|
 |

14-03-2009
| pulsiana |
Nació en un barrio de malvón y luna -por donde el hambre suele hacer gambetas- el hijo menor de Ángel Bailone y Mauricia Sosa, al que llamaron Luis Ángel: Luis por alguien de la familia de su madre y Ángel, claro está, por su padre, quien además de llevar ese nombre, lo era.
Luisito, tal como le llama su esposa –La Negra- desde hace exactamente 53 años, era un niño muy educado que iba a la escuela cada día en Plaza Josefina, su pueblo natal, y al que los pantalones cortos le duraron muy poco porque en Plaza Josefina, su pueblo natal, el hambre entraba por todos lados sin pedir permiso en aquellos años y la única forma de combatirlo era trayendo el pan debajo del brazo.
No alcanzó a quitarse el guardapolvo, el Luisito, cuando ya se ganaba las primeras migas trabajando en el taller de su padre, especializado en electricidad del automotor. Primero cambiaba los foquitos, después aprendió a manejar los destornilladores y los alicates, y por último, cuando tuvo la lección casi aprendida, se especializó en el uso de las llaves fijas.

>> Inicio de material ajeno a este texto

(** * keyboard2thejoystick: keyboard to virtual THEJOYSTICK translator

    A shallow embedding of [keyboard2thejoystick.c]: the key-name table, the
    16-slot mapping table, the translation engine of [normal_run], the
    command-line parser, the remap wizard of [guimap_run] with its script
    export, and the framebuffer drawing primitives.

    C [int] values are integers of [Z].  The engine and the wizard stay far
    inside the 32-bit range (direction sums lie in [-8, 8], selections are
    small indices), and signed overflow, which C leaves undefined, is not
    given a meaning in the drawing code: its arithmetic is that of [Z].
    Where an [int] is computed from a value that a device supplies (the
    stick position, the display geometry) or from a string length, the
    result is taken into the 32-bit range with [int32].  C strings are
    [string]; C arrays are lists read with [!!] or [nth] and updated with
    [<[i := x]>]. *)

From Stdlib Require Import ZArith String Ascii.
From stdpp Require Import prelude strings sorting.

Local Open Scope string_scope.
Local Open Scope list_scope.
Local Open Scope Z_scope.

(** ** Constants *)

Definition NUM_DIRECTIONS : nat := 8.
Definition NUM_BUTTONS : nat := 8.
Definition NUM_MAPPINGS : nat := 16.

Definition FONT_W : Z := 8.
Definition FONT_H : Z := 16.

Definition AXIS_MIN : Z := 0.
Definition AXIS_MAX : Z := 255.
Definition AXIS_CENTER : Z := 127.

(** The range of a C [int], and the [int] a value outside that range is
    taken into: its low 32 bits read as a two's complement number. *)
Definition INT_MIN : Z := -2147483648.
Definition INT_MAX : Z := 2147483647.

Definition int32 (z : Z) : Z :=
  (z + 2147483648) mod 4294967296 - 2147483648.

Estaba en esa etapa de su adolescencia, en la de aprender a manejar las llaves fijas para aflojar o ajustar tuercas, cuando apareció en su vida la llave pulsiana a la que él, desde entonces y hasta la actualidad, le llama ‘prusiana’ creyendo que se trata de una herramienta fabricada en Prusia o, quizás, un simil de la silueta de las mujeres que viven en esa región de Europa.
Con su pulsiana escondida en el bolsillo invisible de su rodilla izquierda, el Luisito comenzó a recorrer –a los 14, 15 ó 16 años de edad- las calles de San Francisco (nada que ver con Karl Malden y Michael Douglas) porque a esa edad –a los 14, 15 ó 16 años de edad- hay que quemar energía como sea, y para ello él tenía una bicicleta con la que salía de paseo y a la que, por desgracia, cada tanto se le salía la cadena.
La primera función importante que la pulsiana cumplió en su vida no fue la de ajustar la cadena de su bici, sino el hecho de haberlo hecho justo cuando La Negra, Chona o Clide Teresa –como ustedes prefieran llamarle-, una adolescente de 14 ó 15 añitos de edad y con más curvas que el circuito de Monza, pasó delante de sus ojos con las pilchas domingueras y un peinado a la ‘croquiñol’ que lo dejó estupefacto.
Era en la calle Dorrego y a eso de las 7 de la tarde, por lo que el Luisito tomó nota de la dirección exacta para volver a repetir allí, al día siguiente, la rutina de la cadena que se sale sola.
En efecto, la morenita de ojos marrones y pelo azabache volvió a aparecer por la esquina de la calle Dorrego y esta vez, al notar la presencia del Luisito en el lugar, una sonrisa se le escapó de entre los dientes sin que pudiera evitarlo. Él tardó varios meses en saber que aquella sonrisa, inocente, pura y hasta burlona, obedecía a su presencia: “Otra vez se le salió la cadena a este boludo”.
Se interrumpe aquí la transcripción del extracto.